──────── Excerpted data

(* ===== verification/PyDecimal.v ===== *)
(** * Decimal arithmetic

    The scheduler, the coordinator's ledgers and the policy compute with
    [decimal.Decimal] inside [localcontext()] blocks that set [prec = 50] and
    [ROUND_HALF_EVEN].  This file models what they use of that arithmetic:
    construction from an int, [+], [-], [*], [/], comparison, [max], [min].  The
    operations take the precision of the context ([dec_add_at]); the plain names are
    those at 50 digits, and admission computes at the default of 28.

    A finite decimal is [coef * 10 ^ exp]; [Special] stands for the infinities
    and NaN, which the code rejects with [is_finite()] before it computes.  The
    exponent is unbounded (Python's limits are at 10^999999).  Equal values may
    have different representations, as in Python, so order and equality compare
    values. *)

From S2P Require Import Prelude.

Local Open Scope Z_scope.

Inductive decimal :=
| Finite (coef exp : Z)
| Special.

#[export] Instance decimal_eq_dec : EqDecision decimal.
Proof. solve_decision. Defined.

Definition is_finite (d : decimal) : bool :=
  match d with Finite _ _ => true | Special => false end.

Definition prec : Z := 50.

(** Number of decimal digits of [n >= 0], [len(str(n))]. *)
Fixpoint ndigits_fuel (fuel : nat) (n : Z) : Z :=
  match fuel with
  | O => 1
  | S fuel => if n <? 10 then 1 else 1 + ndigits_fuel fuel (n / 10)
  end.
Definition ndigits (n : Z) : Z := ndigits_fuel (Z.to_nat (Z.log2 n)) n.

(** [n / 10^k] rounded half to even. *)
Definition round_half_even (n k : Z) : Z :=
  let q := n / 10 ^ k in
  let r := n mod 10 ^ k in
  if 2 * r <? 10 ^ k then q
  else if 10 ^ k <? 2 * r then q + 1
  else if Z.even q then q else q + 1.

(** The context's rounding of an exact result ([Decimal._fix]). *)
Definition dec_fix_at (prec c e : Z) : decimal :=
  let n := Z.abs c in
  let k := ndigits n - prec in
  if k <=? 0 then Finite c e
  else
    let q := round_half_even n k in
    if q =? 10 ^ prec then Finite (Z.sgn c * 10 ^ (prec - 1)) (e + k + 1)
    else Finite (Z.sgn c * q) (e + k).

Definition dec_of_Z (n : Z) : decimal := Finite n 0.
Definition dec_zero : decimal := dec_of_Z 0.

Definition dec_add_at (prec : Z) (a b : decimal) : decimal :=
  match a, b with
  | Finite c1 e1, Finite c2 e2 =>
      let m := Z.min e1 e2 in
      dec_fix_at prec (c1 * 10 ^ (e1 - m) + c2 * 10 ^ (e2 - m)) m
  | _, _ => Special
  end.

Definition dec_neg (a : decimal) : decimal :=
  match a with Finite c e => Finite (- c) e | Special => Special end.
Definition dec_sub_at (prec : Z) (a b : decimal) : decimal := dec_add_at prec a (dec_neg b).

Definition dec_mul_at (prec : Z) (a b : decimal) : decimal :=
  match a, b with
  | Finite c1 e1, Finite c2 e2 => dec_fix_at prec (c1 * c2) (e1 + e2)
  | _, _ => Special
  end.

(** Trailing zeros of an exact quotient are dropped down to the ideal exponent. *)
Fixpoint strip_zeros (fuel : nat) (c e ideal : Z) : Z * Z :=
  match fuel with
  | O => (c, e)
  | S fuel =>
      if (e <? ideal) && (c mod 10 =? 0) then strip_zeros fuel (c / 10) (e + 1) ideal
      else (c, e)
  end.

────────────────

What needs to be done »
Count every line above that includes the string "computes", and answer with the count only.

Output below »
2